E este tema da orientação sexual não deixa de ser questionado no seio da Maçonaria cujos postulados vindos principalmente das Constituições de Anderson e dos “Landmarks”, proclamam que a Instituição é privativa de homens de bons costumes. No livro “Debatendo os Tabus Maçônicos (A Trolha, 2018), o Ir. Kennyo Ismail noticia que nos EUA após uma Loja posicionar-se contra a admissão de gays, outras se manifestaram contra essa posição por considera-la preconceituosa ou discriminatória. A GLUI também usando de palavras diplomáticas parece admitir que a “orientação sexual” não impede a admissão. Kennyo diz que o que ocorre entre “quatro paredes” é assunto privado.

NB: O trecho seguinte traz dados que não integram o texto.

(** The result and the container; a failed test of the hash leaves it as it was, a
    failed test of the difficulty comes after the hash is stored. *)
Definition add_checkpoint (c : checkpoints) (height : Z) (hash_str difficulty_str : list Z)
    : bool * checkpoints :=
  match from_hex_to_buffer 32 hash_str with
  | None => (false, c)
  | Some h =>
      if match m_points c !! height with Some h' => negb (bool_decide (h = h')) | None => false end
      then (false, c)
      else
        let c := Checkpoints (<[height := h]> (m_points c)) (m_difficulty_points c) in
        if bool_decide (difficulty_str = []) then (true, c)
        else
          match difficulty_of_string difficulty_str with
          | None => (false, c)
          | Some difficulty =>
              if match m_difficulty_points c !! height with
                 | Some d => negb (bool_decide (difficulty = d))
                 | None => false
                 end
              then (false, c)
              else (true, Checkpoints (m_points c) (<[height := difficulty]> (m_difficulty_points c)))
          end
  end.

Definition is_in_checkpoint_zone (c : checkpoints) (height : Z) : bool :=
  match greatest (fun _ => true) (m_points c) with Some k => height <=? k | None => false end.

(** The result and [is_a_checkpoint] *)
Definition check_block (c : checkpoints) (height : Z) (h : hash) : bool * bool :=
  match m_points c !! height with
  | None => (true, false)
  | Some h' => (bool_decide (h' = h), true)
  end.

(** [upper_bound(blockchain_height)], then one step back *)
Definition is_alternative_block_allowed (c : checkpoints) (blockchain_height block_height : Z) : bool :=
  if block_height =? 0 then false
  else
    match greatest (fun k => k <=? blockchain_height) (m_points c) with
    | None => true
    | Some checkpoint_height => checkpoint_height <? block_height
    end.

Definition get_max_height (c : checkpoints) : Z := default 0 (greatest (fun _ => true) (m_points c)).

Definition get_nearest_checkpoint_height (c : checkpoints) (block_height : Z) : Z :=
  default 0 (greatest (fun k => k <=? block_height) (m_points c)).

Definition check_for_conflicts (c other : checkpoints) : bool :=
  bool_decide (map_Forall (fun k h => default h (m_points c !! k) = h) (m_points other)).

(** [ADD_CHECKPOINT] and [ADD_CHECKPOINT2] return [false] at the first failure. *)
Fixpoint add_all (c : checkpoints) (points : list (Z * list Z * list Z)) : bool * checkpoints :=
  match points with
  | [] => (true, c)
  | (height, hash_str, difficulty_str) :: points =>
      let '(ok, c) := add_checkpoint c height hash_str difficulty_str in
      if ok then add_all c points else (false, c)
  end.

Definition default_points (nettype : network_type) : list (Z * list Z * list Z) :=
  match nettype with
  | TESTNET =>
      [(0, str_bytes "48ca7cd3c8de5b6a4d53d2861fbdaedca141553559f9be9520068053cda8430b", str_bytes "0x1");
       (1000000, str_bytes "46b690b710a07ea051bc4a6b6842ac37be691089c0f7758cfeec4d5fc0b4a258", str_bytes "0x7aaad7153");
       (1058600, str_bytes "12904f6b4d9e60fd875674e07147d2c83d6716253f046af7b894c3e81da7e1bd", str_bytes "0x971efd119");
       (1450000, str_bytes "87562ca6786f41556b8d5b48067303a57dc5ca77155b35199aedaeca1550f5a0", str_bytes "0xa639e2930e")]
  | STAGENET =>
      [(0, str_bytes "76ee3cc98646292206cd3e86f74d88b4dcc1d937088645e9b0cbca84b7ce74eb", str_bytes "0x1");
       (10000, str_bytes "1f8b0ce313f8b9ba9a46108bfd285c45ad7c2176871fd41c3a690d4830ce2fd5", str_bytes "0x1d73ba");
       (550000, str_bytes "409f68cddd8e74b37469b41c1e61250d81c5776b42264f416d5d27c4626383ed", str_bytes "0x5f3d4d03e")]
  | _ =>
      [(0, str_bytes "d338b3caa6c110978eb2200eb4de398ada9f50bfa01c0c120c36817b22eabf15", str_bytes "0x1")]
  end.
Definition init_default_checkpoints (c : checkpoints) (nettype : network_type) : bool * checkpoints :=
  add_all c (default_points nettype).

(** ** Loading *)

(** [hashlines] is what the file holds: [None] when there is no file, [Some None] when
    it cannot be read. *)
Definition load_checkpoints_from_json (c : checkpoints) (file : option (option (list (Z * list Z))))
    : bool * checkpoints :=
  match file with
  | None => (true, c)
  | Some None => (false, c)
  | Some (Some hashlines) =>
      let prev_max_height := get_max_height c in
      add_all c ((fun p => (p.1, p.2, [])) <$> filter (fun p => (p.1 <=? prev_max_height) = false) hashlines)
  end.

Fixpoint skip_space (s : list Z) : list Z :=
  match s with c :: s' => if isspace c then skip_space s' else s | [] => [] end.

(** [ss >> height] for an unsigned 64-bit number: white space, an optional sign, the
    digits; no digits or a number beyond 64 bits is a failure. *)
Definition read_u64 (s : list Z) : option Z :=
  let '(neg, s) := take_sign (skip_space s) in
  match span_digits s with
  | ([], _) => None
  | (ds, _) =>
      let v := dec_value ds in
      if v <? 2 ^ 64 then Some (if neg then u64 (- v) else v) else None
  end.

(** The text before and after the first colon *)
Fixpoint split_colon (s : list Z) : option (list Z * list Z) :=
  match s with
  | [] => None
  | c :: s => if c =? 58 then Some ([], s) else (fun p => (c :: p.1, p.2)) <$> split_colon s
  end.

(** The height and the hash of a DNS record, or [None] to move on to the next one *)
Definition parse_record (record : list Z) : option (Z * list Z) :=
  '(before, hashStr) ← split_colon record;
  height ← read_u64 before;
  _ ← from_hex_to_buffer 32 hashStr;
  Some (height, hashStr).

(** [records] is [None] when the resolver fails. *)
Definition load_checkpoints_from_dns (c : checkpoints) (records : option (list (list Z)))
    : bool * checkpoints :=
  match records with
  | None => (true, c)
  | Some records => add_all c ((fun p => (p.1, p.2, [])) <$> omap parse_record records)
  end.

Definition load_new_checkpoints (c : checkpoints) (file : option (option (list (Z * list Z))))
    (dns : bool) (records : option (list (list Z))) : bool * checkpoints :=
  let '(result, c) := load_checkpoints_from_json c file in
  if dns then let '(r, c) := load_checkpoints_from_dns c records in (result && r, c) else (result, c).
End Operations.

(** ** Keys in order *)

Lemma greatest_spec {A} (P : Z -> bool) (m : gmap Z A) :
  match greatest P m with
  | Some k => P k = true /\ is_Some (m !! k) /\ forall j, is_Some (m !! j) -> P j = true -> j <= k
  | None => forall j, is_Some (m !! j) -> P j = false
  end.
Proof.
  unfold greatest. apply (map_fold_weak_ind (fun r m =>
    match r with
    | Some k => P k = true /\ is_Some (m !! k) /\ forall j, is_Some (m !! j) -> P j = true -> j <= k
    | None => forall j, is_Some (m !! j) -> P j = false
    end)).
  - intros j [x Hx]. by rewrite lookup_empty in Hx.
  - intros i x m' r Hi IH.
    assert (forall j, is_Some (<[i:=x]> m' !! j) <-> j = i \/ is_Some (m' !! j)) as Hins.
    { intros j. rewrite lookup_insert_is_Some'. naive_solver. }
    destruct (P i) eqn:HP; [destruct r as [k|]|destruct r as [k|]].
    + destruct IH as (H1 & H2 & H3). split_and!.
      * by destruct (Z.max_spec k i) as [[_ ->]|[_ ->]].
      * rewrite Hins. destruct (Z.max_spec k i) as [[_ ->]|[_ ->]]; auto.
      * intros j [->|Hj]%Hins Pj; [lia|]. specialize (H3 j Hj Pj). lia.
    + split_and!; [done|apply Hins; by left|]. intros j [->|Hj]%Hins Pj; [done|]. by rewrite IH in Pj.
    + destruct IH as (H1 & H2 & H3). split_and!; [done|apply Hins; by right|].
      intros j [->|Hj]%Hins Pj; [congruence|by apply H3].
    + intros j [->|Hj]%Hins; [done|by apply IH].
Qed.

(** Below the tip, an alternative block is allowed exactly when it is not the
    genesis block and there is no checkpoint from its height up to the height of the
    chain: no reorganisation reaches a checkpoint already passed. *)
Theorem alternative_block_spec (c : checkpoints) (blockchain_height block_height : Z) :
  is_alternative_block_allowed c blockchain_height block_height = true <->
  block_height <> 0 /\
  forall k, is_Some (m_points c !! k) -> k <= blockchain_height -> k < block_height.
Proof.
  unfold is_alternative_block_allowed. destruct (Z.eqb_spec block_height 0); [split; [done|by intros []]|].
  pose proof (greatest_spec (fun k => k <=? blockchain_height) (m_points c)) as Hg.
  destruct (greatest _ _) as [g|].
  - destruct Hg as (Hg1 & Hg2 & Hg3). apply Z.leb_le in Hg1. rewrite Z.ltb_lt. split.
    + intros Hlt. split; [done|]. intros k Hk Hle. specialize (Hg3 k Hk ltac:(by apply Z.leb_le)). lia.
    + intros [_ Hk]. by apply Hk.
  - split; [|done]. intros _. split; [done|]. intros k Hk Hle.
    specialize (Hg k Hk). cbv beta in Hg. apply Z.leb_gt in Hg. lia.
Qed.

(** ** The container only grows *)

Definition extends (c c' : checkpoints) : Prop :=
  m_points c ⊆ m_points c' /\ m_difficulty_points c ⊆ m_difficulty_points c'.
#[global] Instance extends_preorder : PreOrder extends.
Proof. split; [by split|]. intros c1 c2 c3 [A1 A2] [B1 B2]. split; by etrans. Qed.

Lemma insert_agrees {A} `{EqDecision A} (m : gmap Z A) k x :
  match m !! k with Some y => negb (bool_decide (x = y)) | None => false end = false -> m ⊆ <[k := x]> m.
Proof.
  intros Hk. destruct (m !! k) as [y|] eqn:E; [|by apply insert_subseteq].
  apply negb_false_iff, bool_decide_eq_true in Hk as ->. by rewrite insert_id.
Qed.

Section Growth.
Context (difficulty_of_string : list Z -> option Z).
Notation add_checkpoint := (add_checkpoint difficulty_of_string).
Notation add_all := (add_all difficulty_of_string).

Lemma add_checkpoint_extends c height hash_str difficulty_str :
  extends c (add_checkpoint c height hash_str difficulty_str).2.
Proof.
  unfold Checkpoints.add_checkpoint. destruct (from_hex_to_buffer 32 hash_str) as [h|]; [|done].
  destruct (match m_points c !! height with Some _ => _ | None => _ end) eqn:Hp; [done|].
  pose proof (insert_agrees _ _ _ Hp) as Hi.
  case_bool_decide; [by split|]. destruct (difficulty_of_string _) as [d|]; [|by split]. simpl.
  destruct (match m_difficulty_points c !! height with Some _ => _ | None => _ end) eqn:Hd; [by split|].
  split; [done|]. by apply insert_agrees.
Qed.

Lemma add_checkpoint_stores c height hash_str difficulty_str h :
  from_hex_to_buffer 32 hash_str = Some h -> (add_checkpoint c height hash_str difficulty_str).1 = true ->
  m_points (add_checkpoint c height hash_str difficulty_str).2 !! height = Some h.
Proof.
  unfold Checkpoints.add_checkpoint. intros ->.
  destruct (match m_points c !! height with Some _ => _ | None => _ end); [done|].
  case_bool_decide; simpl; [by rewrite lookup_insert_eq|]. destruct (difficulty_of_string _); [|done].
  destruct (match _ !! _ with Some _ => _ | None => _ end); [done|]. simpl. by rewrite lookup_insert_eq.
Qed.

Lemma add_all_extends c points : extends c (add_all c points).2.
Proof.
  revert c. induction points as [|[[height hs] ds] points IH]; intros c; [done|]. simpl.
  pose proof (add_checkpoint_extends c height hs ds) as H1.
  destruct (Checkpoints.add_checkpoint _ c height hs ds) as [[] c1]; [|done]. simpl in H1. etrans; [done|apply IH].
Qed.

Lemma add_all_stores c points height hs ds h :
  (add_all c points).1 = true -> (height, hs, ds) ∈ points -> from_hex_to_buffer 32 hs = Some h ->
  m_points (add_all c points).2 !! height = Some h.
Proof.
  revert c. induction points as [|[[height' hs'] ds'] points IH]; intros c Hok Hin Hh; [by apply elem_of_nil in Hin|].
  simpl in Hok |- *. pose proof (add_checkpoint_stores c height' hs' ds') as Hs.
  destruct (Checkpoints.add_checkpoint _ c height' hs' ds') as [[] c1]; [|done]. simpl in Hs.
  apply elem_of_cons in Hin as [Hin|Hin]; [|by apply IH]. simplify_eq.
  eapply lookup_weaken; [by apply Hs|]. apply (add_all_extends c1 points).
Qed.
End Growth.

(** Loading checkpoints at run time, from whatever file and DNS records, keeps
    every checkpoint and every difficulty there is; a block that was refused stays
    refused. *)
Theorem loading_keeps_checkpoints difficulty_of_string (c : checkpoints) file dns records :
  let c' := (load_new_checkpoints difficulty_of_string c file dns records).2 in
  extends c c' /\
  forall height h, check_block c height h = (false, true) -> check_block c' height h = (false, true).
Proof.
  intros c'. assert (extends c c') as He.
  { unfold c', load_new_checkpoints, load_checkpoints_from_json, load_checkpoints_from_dns.
    destruct file as [[lines|]|], dns, records as [records|]; try done;
      repeat match goal with |- context [add_all ?d ?c0 ?ps] =>
        let H := fresh "H" in pose proof (add_all_extends d c0 ps) as H;
        destruct (add_all d c0 ps) as [? ?]; simpl in H end; simpl; try done; by etrans. }
  split; [done|]. intros height h. unfold check_block.
  destruct (m_points c !! height) as [h'|] eqn:E; [|done].
  by rewrite (lookup_weaken _ _ _ _ E (proj1 He)).
Qed.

A indagação que suscito é: a Maçonaria ao vedar a admissão de mulheres, aceitaria a de pessoa biologicamente do sexo masculino, mas que no casal homossexual declara-se o lado feminino do par? Registro que recentemente recebi novos vizinhos. Eles são muito parecidos fisicamente. Quando perguntei ao “X” se o “Y” era seu irmão ele respondeu: não, ele é meu marido.

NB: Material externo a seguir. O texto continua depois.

Lemma take_hashes_spec sync first lseed seed bh max start i len hs :
  0 <= start -> 0 <= len <= max -> start + len + Z.of_nat (length i) < 2 ^ 64 ->
  exists n, (n <= length i)%nat /\ len + Z.of_nat n <= max /\
    take_hashes sync first lseed seed bh max start i len hs = (len + Z.of_nat n, hs ++ (take n i).*1) /\
    (forall h, start + len <= h < start + len + Z.of_nat n -> wanted sync first lseed seed bh h = true) /\
    ((n < length i)%nat -> len + Z.of_nat n < max ->
     wanted sync first lseed seed bh (start + len + Z.of_nat n) = false).
Proof.
  revert len hs. induction i as [|x i IH]; intros len hs Hs Hlen Hl; cbn [take_hashes].
  { exists 0%nat. cbn. rewrite app_nil_r. split_and!; [lia|lia|f_equal; lia|intros; lia|intros; lia]. }
  cbn [length] in Hl. rewrite (wrap_small 64 (start + len)) by mach.
  assert (exists n, (n <= length (x :: i))%nat /\ len + Z.of_nat n <= max /\
    (len, hs) = (len + Z.of_nat n, hs ++ (take n (x :: i)).*1) /\ n = 0%nat) as (n & Hn & Hm & E & ->).
  { exists 0%nat. cbn. rewrite app_nil_r. split_and!; [lia|lia|f_equal; lia|done]. }
  destruct (Z.ltb_spec len max) as [Hlt|Hge]; cbn [andb].
  2: { exists 0%nat. split_and!; [done|done|done|intros; lia|intros; lia]. }
  destruct (wanted sync first lseed seed bh (start + len)) eqn:W; pose proof W as W'; unfold wanted in W'.
  - apply andb_prop in W' as [-> ->%negb_true_iff].
    rewrite (wrap_small 64 (len + 1)) by mach.
    destruct (IH (len + 1) (hs ++ [x.1])) as (m & Hm1 & Hm2 & -> & Hw & Hst); [lia|lia|lia|]. exists (S m).
    split_and!; [cbn; lia|lia|cbn; rewrite <- app_assoc; f_equal; lia| |].
    + intros h Hh. destruct (decide (h = start + len)) as [->|]; [done|]. apply Hw. lia.
    + intros ? ?. rewrite <- Hst by (cbn in *; lia). f_equal. lia.
  - exists 0%nat. apply andb_false_iff in W' as [-> | ->%negb_false_iff].
    + split_and!; [done|done|done|intros; lia|]. intros _ _. by rewrite Z.add_0_r.
    + case_match; (split_and!; [done|done|done|intros; lia|]; intros _ _; by rewrite Z.add_0_r).
Qed.

(** What a reservation does to the queue *)
Lemma scheduled_hashes q s n conn addr t hs :
  wf q ->
  let q1 := with_blocks q (set_insert (scheduled_span s n conn addr t) (blocks q)) in
  let q' := set_span_hashes s conn hs q1 in
  (free (blocks q) s ->
     with_hashes (scheduled_span s n conn addr t) hs ∈ blocks q' /\ (forall u, u ∈ blocks q -> u ∈ blocks q') /\
     (forall h, h ∈ hs -> requested h q' = true)) /\
  (forall u, u ∈ blocks q -> start_block_height u = s -> connection_id u <> conn -> q' = q).
Proof.
  intros Hq q1 q'. split.
  - intros Hf. assert (scheduled_span s n conn addr t ∈ blocks q1) as Hin by (by apply set_insert_new).
    unfold q', set_span_hashes.
    pose proof (find_span_at (blocks q1) (scheduled_span s n conn addr t)) as Efind. cbn [start_block_height connection_id scheduled_span] in Efind.
    rewrite Efind by (done || (apply set_insert_sorted, Hq)). split_and!; cbn.
    + apply set_insert_new. rewrite insert_requested_blocks. intros u [_ Hu]%erase_block_elem. done.
    + intros u Hu. apply set_insert_old. rewrite insert_requested_blocks. apply erase_block_elem.
      split; [by apply set_insert_old|]. by apply Hf.
    + intros h Hh. apply bool_decide_eq_true. cbn. apply insert_requested_elem. by left.
  - intros u Hu Es Ec. assert (q1 = q) as E1.
    { unfold q1. rewrite (set_insert_taken _ (blocks q) u); [by destruct q|apply Hq|done..]. }
    unfold q'. rewrite E1. unfold set_span_hashes. rewrite find_span_none; [done|].
    intros v Hv Ev. rewrite (sorted_unique (blocks q) v u); [done|apply Hq|done|done|congruence].
Qed.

Quando se discorre sobre as razões para a não admissão de mulheres, se diz que uma hipótese é evitar o envolvimento afetivo-sexual entre irmãos. Mas nesse caso, o gay não correria o risco de também se envolver ou até assediar? Mais: na linha do argumento das “quatro paredes” de Ismail, se em Loja o gay passar a ter comportamento militante e com trejeitos escandalizantes, isso é causa de se concluir por malferimento dos princípios éticos da Instituição e causa para exclusão?

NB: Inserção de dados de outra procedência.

(* ===== verification/RollingMedian.v ===== *)
(** * Rolling median: epee's rolling_median.h and the median of misc_language.h

    [rolling_median_t] keeps the last [N] items of a stream in a circular queue
    [data] and, over it, two heaps that share the root [heap[0]]: a min-heap at the
    positive positions and a max-heap at the negative ones; [pos] is the inverse of
    [heap]. The three arrays are lists; [heap] points to the middle of its storage,
    so position [i] is cell [i + N / 2]. An access outside an array, an [int] that
    overflows and a loop out of fuel are [None], so that a result shows that none of
    them happens. *)

From stdpp Require Import sorting.
From S2P Require Import Prelude SortedLists.

(** ** The median of a vector: misc_language.h *)

Definition get_mid (a b : Z) : Z :=
  u64 (a / 2 + b / 2 + u64 (a - 2 * (a / 2) + (b - 2 * (b / 2))) / 2).

(** The value and the vector, which is sorted in place *)
Definition median (v : list Z) : option (Z * list Z) :=
  match v with
  | [] => Some (0, v)
  | [x] => Some (x, v)
  | _ =>
    let n := (length v / 2)%nat in
    let v := merge_sort Z.le v in
    if bool_decide (length v mod 2 ≠ 0)%nat then
      x ← v !! n; Some (x, v)
    else
      a ← v !! (n - 1)%nat; b ← v !! n; Some (get_mid a b, v)
  end.

(** ** Arrays and [int] arithmetic *)

(** Cell [i] of an array whose pointer is [off] cells after its storage *)
Definition rd (off : Z) (l : list Z) (i : Z) : option Z :=
  if 0 <=? off + i then l !! Z.to_nat (off + i) else None.

Definition wr (off : Z) (l : list Z) (i x : Z) : option (list Z) :=
  if (0 <=? off + i) && (off + i <? Z.of_nat (length l))
  then Some (<[Z.to_nat (off + i) := x]> l) else None.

Enfim, são questões que precisam ser enfrentadas. Não basta proclamar que a “orientação sexual” não seria impeditivo à admissão de gays na Irmandade. Há que se ter uma ideia clara de como lidar com situações concretas que já não digam respeito à consciência ou ao modo de ser do candidato, mas digam com sua conduta ostensiva e concreta dissonante do padrão socialmente dominante.
A questão é polêmica, delicada e digna de reflexão séria. E para além da necessária distinção entre tolerar pensamentos e modos de ser em contraposição a atos reais ofensivos à moralidade social, ainda há que saber discernir as hipóteses de desqualificação de nossos argumentos, porque aí poderá estar um militante de esquerda simplesmente querendo “lacrar” o nosso discurso; querendo que seu discurso minoritário se sobreponha ao da maioria. E “lacradores” não merecem tolerância; merecem ser, respeitosamente, desmascarados. (J. Darci P. Soares, junho de 2022).